Department of Mechanical Engineering, Indian Institute of Technology Patna, Patna-801103, India.
Department of Manufacturing Science and Engineering, Budapest University of Technology and Economics, H-1111 Budapest, Hungary.
Sensors (Basel). 2020 Feb 7;20(3):885. doi: 10.3390/s20030885.

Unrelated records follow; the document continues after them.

Lemma slot_inv_push X V d cap h miner l i slot :
  cap !! h = Some (capacity_assignment h miner) → V l !! i = Some slot → is_expired slot = false →
  Z.of_nat (length (partitions slot)) < n →
  (∀ h', d !! h' ≠ Some (data_assignment h' miner l i)) →
  slot_inv n X V d cap →
  slot_inv n X (upd V l i (push_hash h)) (<[h := data_assignment h miner l i]> d) (delete h cap).
Proof.
  intros Hh Hslot Hexp Hlen Hmin [Hdis Hd Hc Hin Hs Hm].
  assert (Hdh : d !! h = None).
  { destruct (d !! h) eqn:E; [|done]. rewrite Hdis in Hh by (by rewrite E). done. }
  assert (Hnot : ∀ l' j, ¬ in_slot V l' j h).
  { intros l' j [m Hx]%Hin. by rewrite Hdh in Hx. }
  split.
  - intros x Hx. apply lookup_delete_None. destruct (decide (h = x)) as [|Hne]; [by left|right].
    apply Hdis. by rewrite lookup_insert_ne in Hx.
  - intros x a. rewrite lookup_insert_Some. intros [[<- <-]|[_ Hx]]; [by exists miner, l, i|by apply Hd].
  - intros x a [_ Hx]%lookup_delete_Some. by apply Hc.
  - intros l' j x. transitivity (in_slot V l' j x ∨ (x = h ∧ l' = l ∧ j = i)).
    + unfold in_slot. setoid_rewrite lookup_upd. destruct (decide (l' = l ∧ j = i)) as [[-> ->]|Hne]; [|naive_solver].
      rewrite Hslot. cbn. split.
      * intros (s & [= <-] & Hx). cbn in Hx. rewrite elem_of_app, list_elem_of_singleton in Hx. naive_solver.
      * intros [(s & [= <-] & Hx)|(-> & _)]; eexists; (split; [done|]); cbn; set_solver.
    + rewrite Hin. setoid_rewrite lookup_insert_Some. split.
      * intros [[m Hx]|(-> & -> & ->)]; [|by exists miner; left]. exists m. right. split; [|done].
        intros <-. by rewrite Hdh in Hx.
      * intros [m [[<- [= <- <- <-]]|[_ Hx]]]; [by right|by left; exists m].
  - intros l' j slot'. rewrite lookup_upd. destruct (decide (l' = l ∧ j = i)) as [[-> ->]|Hne]; [|by apply Hs].
    rewrite Hslot. cbn. intros [= <-]. cbn. destruct (Hs _ _ _ Hslot) as (? & _ & _). split_and!.
    + apply NoDup_app. split_and!; [done| |apply NoDup_singleton]. intros x Hx ->%list_elem_of_singleton.
      apply (Hnot l i). by exists slot.
    + rewrite length_app. cbn. lia.
    + congruence.
  - intros h1 h2 m l' j. rewrite !lookup_insert_Some.
    intros [[<- E1]|[Hn1 H1]] [[<- E2]|[Hn2 H2]]; [done| | |by eapply Hm].
    + injection E1 as <- <- <-. by destruct (Hmin h2).
    + injection E2 as <- <- <-. by destruct (Hmin h1).
Qed.
End Slots.

(** ** Owners *)

Lemma lookup_own d cap h :
  own d cap !! h = pa_miner_address <$> match d !! h with Some a => Some a | None => cap !! h end.
Proof. unfold own. rewrite lookup_fmap, lookup_union. by destruct (d !! h), (cap !! h). Qed.

Lemma owners_get_assignment s h : owners s !! h = pa_miner_address <$> get_assignment s h.
Proof. apply lookup_own. Qed.

Lemma own_return d cap h miner l i :
  d !! h = Some (data_assignment h miner l i) →
  own (delete h d) (<[h := capacity_assignment h miner]> cap) = own d cap.
Proof.
  intros Hh. apply map_eq. intros x. rewrite !lookup_own. destruct (decide (h = x)) as [<-|Hne].
  - by rewrite lookup_delete_eq, lookup_insert_eq, Hh.
  - by rewrite lookup_delete_ne, lookup_insert_ne.
Qed.

Lemma own_push d cap h miner l i :
  d !! h = None → cap !! h = Some (capacity_assignment h miner) →
  own (<[h := data_assignment h miner l i]> d) (delete h cap) = own d cap.
Proof.
  intros Hd Hh. apply map_eq. intros x. rewrite !lookup_own. destruct (decide (h = x)) as [<-|Hne].
  - by rewrite lookup_insert_eq, Hd, Hh.
  - by rewrite lookup_delete_ne, lookup_insert_ne.
Qed.

Lemma own_delete d cap h : own (delete h d) (delete h cap) = delete h (own d cap).
Proof. unfold own. by rewrite <- delete_union, fmap_delete. Qed.

Lemma own_cap_insert d cap h miner :
  d !! h = None → own d (<[h := capacity_assignment h miner]> cap) = <[h := miner]> (own d cap).
Proof.
  intros Hd. apply map_eq. intros x. rewrite lookup_own. destruct (decide (h = x)) as [<-|Hne].
  - by rewrite Hd, !lookup_insert_eq.
  - by rewrite !lookup_insert_ne, lookup_own.
Qed.

Lemma slot_inv_ext n X V V' d cap : (∀ l, V' l = V l) → slot_inv n X V d cap → slot_inv n X V' d cap.
Proof.
  intros HV [Hdis Hd Hc Hin Hs Hm]. split; [done..| | |done].
  - intros l i h. rewrite <- Hin. unfold in_slot. by rewrite HV.
  - intros l i slot. rewrite HV. apply Hs.
Qed.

The prevalence of micro-holes is widespread in mechanical, electronic, optical, ornaments, micro-fluidic devices, etc. However, monitoring and detection tool wear and tool breakage are imperative to achieve improved hole quality and high productivity in micro-drilling. The various multi-sensor signals are used to monitor the condition of the tool. In this work, the vibration signals and cutting force signals have been applied individually as well as in combination to determine their effectiveness for tool-condition monitoring applications. Moreover, they have been used to determine the best strategies for tool-condition monitoring by prediction of hole quality during micro-drilling operations with 0.4 mm micro-drills. Furthermore, this work also developed an adaptive neuro fuzzy inference system (ANFIS) model using different time domains and wavelet packet features of these sensor signals for the prediction of the hole quality. The best prediction of hole quality was obtained by a combination of different sensor features in wavelet domain of vibration signal. The model's predicted results were found to exert a good agreement with the experimental results.
微孔的存在在机械、电子、光学、饰品、微流道装置等领域非常普遍。然而,为了实现微钻孔中孔质量的提高和高生产效率,监测和检测刀具磨损和刀具破损是必不可少的。各种多传感器信号被用于监测刀具的状态。在这项工作中,振动信号和切削力信号分别单独使用,也结合使用,以确定它们在刀具状态监测应用中的有效性。此外,它们还被用于通过使用 0.4mm 微钻头在微钻孔操作过程中预测孔质量,来确定最佳的刀具状态监测策略。此外,这项工作还使用这些传感器信号的不同时域和小波包特征开发了一个自适应神经模糊推理系统(ANFIS)模型,用于预测孔质量。通过振动信号小波域中不同传感器特征的组合,获得了最佳的孔质量预测。模型的预测结果与实验结果吻合较好。